It's one of those stories that gets praised for being disturbing rather than entertaining. I think people read stuff like this because they convince themselves that no matter how uncomfortable and dirty reading it made them feel, they've at least read something "honest" or "true".
Much of the discussion is about who to blame or who to blame most. Some are offended that people are doing that. I can sort of see that but why else would you read a story like this? For pleasure?
Forget making judgments for a moment and consider point of view. The entire story is told from the woman's point of view. There is free indirect speech giving us access to only one character's thoughts. There is only one character we can really judge and that is Margot. We can reasonably conclude that the guy, Robert is socially inept guy who comes across as creep but it's not a story about him and we only have access to him through the eyes of a deeply flawed person so we can't trust what we're told.
Here is the key moment in the story. It describes the thoughts of a woman about to have sex she doesn't want to have. Remind yourself before you read it that "having sex you don't want to have" is one way of defining rape. But this is not rape.

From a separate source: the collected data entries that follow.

(** * iro: colour validation, conversion, contrast and theme derivation

    A shallow embedding of [src/services/colors.js].

    The module is dynamically typed JavaScript, so values are modelled by
    a small universe [jsval]; JavaScript numbers are IEEE binary64 values,
    rendered here by Rocq's primitive floats, so that the validator, the
    YIQ heuristic and the theme pipeline run inside Rocq on concrete
    inputs.  What the file imports ([./converter], [./utils], the
    [gradstop] package) and the parts of two built-ins that are not
    re-implemented are gathered in a record [Externals]; every function
    below is parametric in it.

    Strings are [string]s of 8-bit characters, read as the UTF-16 code
    units below 256. *)

From Stdlib Require Import ZArith List String Ascii Bool Lia.
From Stdlib Require Import Floats Uint63.
From Stdlib Require Import Reals Lra.
Import ListNotations.

Local Open Scope list_scope.
Local Open Scope string_scope.

Set Warnings "-register-all,-inexact-float".

(* ===================================================================== *)
(** ** JavaScript values, exceptions *)
(* ===================================================================== *)

Inductive jsval : Type :=
| JUndefined
| JNull
| JBool (b : bool)
| JNum (x : float)
| JStr (s : string)
| JArr (l : list jsval).

(** The only exception the module can provoke is a [TypeError]: reading a
    property of [undefined] or [null], or calling something that is not a
    function. *)
Inductive error : Type := TypeError.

Margot recoiled. But the thought of what it would take to stop what she had set in motion was overwhelming; it would require an amount of tact and gentleness that she felt was impossible to summon. It wasn’t that she was scared he would try to force her to do something against her will but that insisting that they stop now, after everything she’d done to push this forward, would make her seem spoiled and capricious, as if she’d ordered something at a restaurant and then, once the food arrived, had changed her mind and sent it back.That is, in a sense, pretty damning. Margot has set this in motion and she fails to stop it because she is unable to summon the "tact and gentleness" it would take to stop it. Why not? The implicit accusation is that men have fragile little egos but step back and you'll see that the most obviously fragile ego here is Margot's. Why did she let things get this far in the first place?
We should know the answer to that last question. Margot is responsible for what happened to her. Her neediness, her pathetic pursuit of affirmation from a guy whom she should have realized was incapable of giving her what she wanted is what drives the events. She walks into it step by step but she is in control every step of the way.That so many people have read this and yet hesitate to hold her fully responsible says a lot about how messed up our attitudes about women are. (If only there was some movement that promoted treating women equally, as adults responsible for themselves.)

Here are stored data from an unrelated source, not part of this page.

Lemma while_effect w config fuel s :
  let s' := reached (while_true fuel w config s) in
  collected_links s `prefix_of` collected_links s'
  ∧ (cp_links_of (checkpoint_on_disk s) = collected_links s ->
     cp_links_of (checkpoint_on_disk s') = collected_links s')
  ∧ output_on_disk s' = output_on_disk s
  ∧ (∃ k : nat,
       (k <= Z.to_nat (max_links config - len (collected_links s)))%nat
       ∧ requested (trace s')
         = requested (trace s)
           ++ map (page_url config) (seqZ (current_page s) (Z.of_nat k)))
  ∧ (truthy_opt_int (end_page config) = false ->
     ∀ s1, while_true fuel w config s ≠ inr (TargetPageReached, s1)).
Proof.
  revert s. induction fuel as [|fuel IH]; intros s.
  - simpl. split_and!; [done|done|done| |done].
    exists 0%nat. split; [lia|]. by rewrite app_nil_r.
  - destruct (turn_effect w config s) as (Hpre & Hcp & Hout & Hreq & Hcont & Htarget).
    cbn [while_true].
    destruct (loop_body w config s) as [why s1|s1] eqn:Hturn; simpl in *.
    + split_and!; [done|done|done| |].
      * destruct Hreq as [[-> ?]|[-> ?]].
        -- exists 0%nat. split; [lia|]. by rewrite app_nil_r.
        -- exists 1%nat. split; [lia|]. done.
      * intros Hoff s2 [= -> ->]. rewrite Htarget in Hoff; done.
    + destruct (Hcont eq_refl) as (Hpage & Hlen & Hreq1).
      destruct (IH s1) as (Hpre' & Hcp' & Hout' & (k & Hk & Hreq') & Hnever).
      split_and!.
      * by etrans.
      * auto.
      * congruence.
      * exists (S k). split.
        -- destruct (loop_body_progress _ _ _ _ Hturn) as [? _]. lia.
        -- rewrite Hreq', Hreq1, Hpage, <- app_assoc. f_equal.
           rewrite Nat2Z.inj_succ.
           rewrite (seqZ_cons (current_page s)) by lia. simpl.
           do 3 f_equal; lia.
      * done.
Qed.

(** The state in which the loop starts. *)
Lemma loop_start config cp out :
  collected_links (started config cp out) = cp_links_of cp
  ∧ current_page (started config cp out) = first_page config cp
  ∧ checkpoint_on_disk (started config cp out) = cp
  ∧ output_on_disk (started config cp out) = out
  ∧ requested (trace (started config cp out)) = [].
Proof.
  unfold started, load_checkpoint, first_page.
  by destruct cp as [[[links|] [page|]]|].
Qed.

Lemma interrupted_reached turns w config cp out :
  interrupted turns w config (init config cp out)
  = reached (while_true turns w config
               (started config cp out)).
Proof.
  unfold interrupted, started.
  destruct (load_checkpoint config (init config cp out)) as [b s].
  cbv zeta. cbn [snd]. by destruct (while_true _ _ _ _) as [?|[? ?]].
Qed.

Lemma run_reached w config cp out :
  ∃ why s1,
    while_true
      (turns_needed config
         (started config cp out))
      w config
      (started config cp out)
    = inr (why, s1)
    ∧ run w config (init config cp out)
      = Some (why, print (FinishedParsing (len (collected_links s1))) (save_results s1)).
Proof.
  unfold run, started. destruct (load_checkpoint config (init config cp out)) as [b s].
  cbv zeta. cbn [snd].
  destruct (while_true_stops w config
              (turns_needed config (print (StartingFrom (current_page s)) s))
              (print (StartingFrom (current_page s)) s)) as (why & s1 & Hloop).
  { unfold turns_needed. lia. }
  exists why, s1. by rewrite Hloop.
Qed.

Lemma interrupted_keeps w config cp out turns :
  let killed := interrupted turns w config (init config cp out) in
  cp_links_of cp `prefix_of` collected_links killed
  ∧ cp_links_of (checkpoint_on_disk killed) = collected_links killed.
Proof.
  intros killed. subst killed. rewrite interrupted_reached.
  destruct (loop_start config cp out) as (Hlinks & _ & Hcp & _ & _).
  destruct (while_effect w config turns
              (started config cp out))
    as (Hpre & Hagree & _).
  cbv zeta in Hpre, Hagree. rewrite Hlinks in Hpre. split; [done|].
  apply Hagree. by rewrite Hcp, Hlinks.
Qed.

Lemma run_keeps w config cp out :
  ∃ why s',
    run w config (init config cp out) = Some (why, s')
    ∧ cp_links_of cp `prefix_of` collected_links s'
    ∧ cp_links_of (checkpoint_on_disk s') = collected_links s'
    ∧ output_on_disk s' = Some (collected_links s').
Proof.
  destruct (run_reached w config cp out) as (why & s1 & Hloop & Hrun).
  destruct (loop_start config cp out) as (Hlinks & _ & Hcp & _ & _).
  destruct (while_effect w config
              (turns_needed config
                 (started config cp out))
              (started config cp out))
    as (Hpre & Hagree & _).
  cbv zeta in Hpre, Hagree. rewrite Hloop in Hpre, Hagree. cbn [reached] in Hpre, Hagree.
  eexists _, _. split; [exact Hrun|]. simpl.
  rewrite Hlinks in Hpre. split_and!; [done| |done].
  apply Hagree. by rewrite Hcp, Hlinks.
Qed.

(** What [save_checkpoint] writes, [load_checkpoint] reads back: a
    parser started on the file of a state [s] holds the links and the page
    of [s], and says so. *)
Lemma checkpoint_round_trip config s out :
  ∃ s', load_checkpoint config (init config (checkpoint_on_disk (save_checkpoint s)) out)
        = (true, s')
        ∧ collected_links s' = collected_links s
        ∧ current_page s' = current_page s
        ∧ trace s' = [EPrint (LoadedCheckpoint (len (collected_links s)) (current_page s))].
Proof. by eexists. Qed.

(** X3.  Between two turns of the loop the links in the checkpoint file
    are the links held in memory, wherever the run is cut; and the list a
    run writes to the output file is the list in its checkpoint file. *)
Theorem checkpoint_file_holds_the_collected_links w config cp out :
  (∀ turns,
     cp_links_of (checkpoint_on_disk (interrupted turns w config (init config cp out)))
     = collected_links (interrupted turns w config (init config cp out)))
  ∧ ∃ why s',
      run w config (init config cp out) = Some (why, s')
      ∧ output_on_disk s' = Some (cp_links_of (checkpoint_on_disk s')).
Proof.
  split.
  - intros turns. apply interrupted_keeps.
  - destruct (run_keeps w config cp out) as (why & s' & Hrun & _ & Hcp & Hout).
    exists why, s'. by rewrite Hcp.
Qed.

The story ends with the guy being really creepy—stalking her and then calling her nasty things. She, on the other hand, ends up surrounded by supportive friends on campus, all of whom seem to have been told all about her sordid experience. I don't find that part credible. I don't believe someone who is as socially inept and who understands herself as poorly as Margot does could share the details she does. I think she'd veer between two extremes: 1. hiding everything and 2. making false accusations against the guy; she'd do both to try to protect herself from feelings of shame because people who need affirmation as desperately as Margot does can't handle shame.

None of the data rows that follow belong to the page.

(** The arguments the command-line driver is started with by
    [command jurisdiction code]. *)
Definition cli_args (jurisdiction code : string) : Args :=
  {| arg_hl7_dir := _HL7_DIR;
     arg_jurisdiction := jurisdiction;
     arg_condition_code := code;
     arg_outfile := Some (outfile_of jurisdiction code);
     arg_num_samples := None;
     arg_rng_seed := None;
     arg_debug := false;
     arg_disable_grouping := false;
     arg_syphilis_total := true |}.

(** The commands a trace ran. *)
Definition commands (t : list Event) : list (list string) :=
  flat_map (fun e => match e with SubprocessRun c => [c] | _ => [] end) t.

(** A small file tree: a jurisdiction [CT] with one data file and a
    subdirectory, a stray file [README], and a jurisdiction [NY] listed
    after it. *)
Definition sample_tree : World :=
  {| ABBREV_MAP := fun _ => None;
     listdir := fun d =>
       if String.eqb d _HL7_DIR then Some ["CT"; "README"; "NY"]
       else if String.eqb d (join _HL7_DIR "CT") then Some ["11080.csv"; "old"]
       else if String.eqb d (join _HL7_DIR "NY") then Some ["10106.csv"]
       else None;
     isdir := fun d =>
       String.eqb d (join _HL7_DIR "CT") || String.eqb d (join _HL7_DIR "NY");
     isfile := fun f =>
       String.eqb f (join (join _HL7_DIR "CT") "11080.csv") ||
       String.eqb f (join (join _HL7_DIR "NY") "10106.csv");
     run_stdout := fun _ => "" |}.

End Tester.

Is there anything at all in this for men? Not in the story itself but there is something in the reaction. There are men who've responded by seeing themselves in the story. Here's the lesson; DON'T DO THAT! You are not seeing yourself. What you are doing is reporting that Margot is real: there are women like her in this world. There are a lot of them.
Okay, I'll stop shouting. But it's a story about Margot not Robert. Men need to stop thinking that we need a woman's perspective to understand ourselves. Women are not pure, truth-telling children who can see that the emperor has not clothes. Women are just like you and just as likely to act in manipulative ways to try and hide their vulnerability. Know thyself so you aren't at their mercy.
Second lesson: don't have sex with women like Margot. Not ever. You want sex but you don't need sex and sex with someone like Margot is never worth it.
Sex is a social skill. The mistake is to treat it as if the mystery, as if the magic is something incredibly private, intimate. All the meaning you need to understand sex is on the surface. The point is to get good enough at understanding what you can see and stop foolishly pursuing some imagined mystical truth about women and sex. You can figure out everything you need to know about what a woman is going to be like in bed by attentively observing her outside of bed. If you can't relate to her well outside of sex you won't be able to relate well through sex. Sorry, but that's the way it is and it's not going to change.
(You could have sex with someone not so much as a human being but as a human-sex-toy and that could be satisfactory I suppose, so long as you don't think about what that says about you.)
Final question, knowing what you know about Margot, how do you think the story would have worked out if she'd interacted with a normal, well-adjusted guy her own age instead of a creepy loser like Robert? Imagine further that this well-adjusted guy somehow misses the warning signs and actually has sex with her. Would it be good sex? You're probably holding back because you don't want to be harsh but having sex isn't a human right. It's not enough that you want it and a woman is available. Margot's problems aren't going to be fixed by having sex and it's not your job to fix her. It's her job to fix herself and the things that need fixing can only be fixed outside of bed.